適正な廃棄処理と複雑な書類作成を一貫して任せるなら、中間マージンをカットでき、柔軟な対応が可能な業務用エアコン専門業者がおすすめです。
| 比較項目 | メーカー・リース会社・工務店 | 業務用エアコン専門業者(直接依頼) |
| 初期費用・廃棄費用 | 下請けを使うため中間マージンが発生し割高になる傾向 | 自社施工・直接手配のためコストを抑えやすい |
| 窓口の一元化 | 複数の業者が介入し、連絡漏れや責任の所在が曖昧になりがち | 撤去からフロン回収、産廃手配までワンストップで対応可能 |
| 法的書類のサポート | 担当者の知識にばらつきがある場合がある | 専門知識が豊富で、2種類のマニフェスト運用も的確にサポート |
| 施工・処分の柔軟性 | マニュアル化されており、イレギュラーな現地条件に弱い傾向 | 現場の状況に合わせた柔軟な提案とスケジュール調整が可能 |
※具体的な価格差や処理費用は、現地の搬出条件や機器のサイズ等によるため要確認となります。
失敗しがちな事例と成功事例
安さだけで無許可業者を選んで罰則を受ける失敗がある一方、専門業者への直接依頼でコスト削減とコンプライアンス遵守を両立できる成功事例があります。

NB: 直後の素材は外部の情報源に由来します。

Lemma constructions_none t p r q :
  constructions t = 0%nat → t ≠ p ++ NewCanvasRenderer r :: q.
Proof.
  intros Hc ->. rewrite constructions_app in Hc.
  change (NewCanvasRenderer r :: q) with ([NewCanvasRenderer r] ++ q) in Hc.
  rewrite constructions_app in Hc.
  change (constructions [NewCanvasRenderer r]) with 1%nat in Hc. lia.
Qed.

Ltac flatten_throws :=
  repeat match goal with
         | H : context [(_ ++ [_]) ++ _] |- _ => rewrite <- app_assoc in H; simpl in H
         end.

(** One call entered without a renderer: either every constructor call it
    made threw and it ends as it began, having rendered nothing, or it made
    one constructor call, which returned, and holds that renderer. *)
Lemma generate_none_cases throws this sm res σ t :
  canvasRenderer σ = None →
  ∃ added,
    trace (generateCanvasTexture throws this sm res σ t) = t ++ added
    ∧ ((final (generateCanvasTexture throws this sm res σ t) = σ
        ∧ out (generateCanvasTexture throws this sm res σ t) = Thrown
        ∧ rendered_on added = []
        ∧ (∀ p r q, added = p ++ NewCanvasRenderer r :: q →
             throws (t ++ p) (NewCanvasRenderer r) = true))
       ∨ (canvasRenderer (final (generateCanvasTexture throws this sm res σ t))
          = Some (next_ref σ)
          ∧ (∀ x, x ∈ rendered_on added → x = next_ref σ)
          ∧ ∃ p q,
              added = p ++ NewCanvasRenderer (next_ref σ) :: q
              ∧ throws (t ++ p) (NewCanvasRenderer (next_ref σ)) = false
              ∧ constructions p = 0%nat ∧ constructions q = 0%nat)).
Proof.
  intros Hσ. step_calls throws; rewrite ?Hσ; simpl; split_throws throws;
    rewrite <- ?app_assoc; simpl; flatten_throws;
    (eexists; split; [reflexivity|]);
    first
      [ left; split_and!; [reflexivity..|];
        intros p r q Hsplit;
        repeat (destruct p as [|? p]; simplify_eq/=); done
      | right; split_and!; [reflexivity | |];
        [ intros x Hx; simpl in Hx;
          repeat (apply elem_of_cons in Hx as [Hx|Hx]; [done|]);
          by apply elem_of_nil in Hx
        | eexists [GetLocalBounds this; CreateRenderTexture sm _], _;
          split_and!; [reflexivity | done | reflexivity | reflexivity] ] ].
Qed.
(** X3: A failure returned by [callWithRetry] is never an early give-up:
    with [retryCount >= 0], in any environment, the message is empty,
    every attempt made has failed, and either the stop signal was seen
    before an attempt (error "stopped", status 0, fewer than
    [retryCount+1] attempts), or it cut a backoff wait short (error
    "stopped during retry", status of the last attempt), or exactly
    [retryCount+1] attempts were made and the status and failure are
    those of attempt [retryCount]. *)
Theorem callWithRetry_failure_cases
    (env : Env) (apiName : string) (fn : apiCallFunc) (m : Machine)
    (res : string) (st : Z) (e : error) :
  0 <= retryCount (sched m) ->
  fst (callWithRetry env apiName fn m) = (res, st, Some e) ->
  exists evs : list Event,
    out (snd (callWithRetry env apiName fn m)) = (out m ++ evs)%list
    /\ res = ""
    /\ Forall failedAttempt (attemptsOf evs)
    /\ ((e = errorString "stopped" /\ st = 0
         /\ Z.of_nat (length (attemptsOf evs)) < retryCount (sched m) + 1)
        \/ (e = errorString "stopped during retry"
            /\ (exists (a : Z) (e' : error),
                  last (attemptsOf evs) = Some (a, st, Some e'))
            /\ exists d : Z, last (waitsOf evs) = Some (d, true))
        \/ (Z.of_nat (length (attemptsOf evs)) = retryCount (sched m) + 1
            /\ exists a : Z, last (attemptsOf evs) = Some (a, st, Some e))).
Proof.
  intros Hn Hres. unfold callWithRetry in *.
  destruct (retryLoop_outcome env apiName fn
              (Z.to_nat (retryCount (sched m) + 1)) 0 None 0 m)
    as (evs & Ho & Hcase).
  rewrite Hres in Hcase. exists evs. split; [exact Ho|].
  destruct Hcase as [(prev & res' & st' & Hr & _)
                    |[(Hr & Hf & Hlen)
                    |[(a' & st' & e' & d' & Hr & Hl & Hf & Hlw)
                    |(Hlen & Hf & st' & err' & Hr & Hl)]]].
  - discriminate.
  - injection Hr as -> -> ->. split; [reflexivity|]. split; [exact Hf|].
    left. split; [reflexivity|]. split; [reflexivity|]. lia.
  - injection Hr as -> <- ->. split; [reflexivity|]. split; [exact Hf|].
    right; left. split; [reflexivity|].
    split; [exists a', e'; exact Hl|exists d'; exact Hlw].
  - injection Hr as -> <- <-. split; [reflexivity|]. split; [exact Hf|].
    right; right. split; [lia|].
    destruct (last (attemptsOf evs)) as [[[a1 st1] err1]|] eqn:El.
    + destruct Hl as [-> Herr]. exists a1. congruence.
    + apply last_None in El. rewrite El in Hlen. simpl in Hlen. lia.
Qed.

- 失敗事例:「廃棄費用が無料」と謳う無許可の回収業者に依頼した結果、不法投棄されてしまい、排出事業者として警察の捜査や罰則の対象となってしまった。
- 成功事例:業務用エアコン専門業者に直接依頼したことで、フロン行程管理票と産廃マニフェストの発行手続きをスムーズに代行・サポートしてもらい、適正処理の証明を手元に残しつつ、トータルの入替コストも削減できた。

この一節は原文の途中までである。